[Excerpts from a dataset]
______
Lemma NoDup_map_filter {A B} (f : A -> B) (keep : A -> bool) (l : list A) :
  NoDup (map f l) -> NoDup (map f (filter keep l)).
Proof.
  induction l as [| x rest IH]; simpl; intros Hnd.
  - constructor.
  - inversion Hnd as [| y l' Hnot Hrest]; subst.
    destruct (keep x); simpl; [| apply IH; exact Hrest].
    constructor; [| apply IH; exact Hrest].
    intros Hin. apply Hnot. apply in_map_iff in Hin.
    destruct Hin as [z [Hz Hin]]. apply filter_In in Hin.
    apply in_map_iff. exists z. split; [exact Hz | apply Hin].
Qed.

Lemma counted_entry (pv : list (string * Visits)) (seen : list Place)
    (k : string) (d : Visits) :
  counted pv seen -> In (k, d) pv ->
  count d = visits_of k seen /\ (0 < count d)%Z /\ coords_key (coords d) = k.
Proof.
  intros [Hnd Hc] Hin. apply (HistoryFacts.In_dict_get _ _ _ Hnd) in Hin.
  specialize (Hc k). rewrite Hin in Hc. exact Hc.
Qed.

Lemma total_visits_perm (l l' : list FrequentPlace) :
  Permutation l l' -> total_visits l = total_visits l'.
Proof.
  unfold total_visits. induction 1; simpl; lia.
Qed.

Lemma sum_counts_visit (key : string) (p : Place) (pv : list (string * Visits)) :
  total_visits (map frequent_place (map snd (visit key p pv)))
  = (total_visits (map frequent_place (map snd pv)) + 1)%Z.
Proof.
  unfold total_visits. induction pv as [| [k d] rest IH]; simpl.
  - reflexivity.
  - destruct (String.eqb k key); simpl; [lia | rewrite IH; lia].
Qed.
______
[The task] Tally up the lines above containing "induction"; the number is the full answer.

[Response to this exercise] 3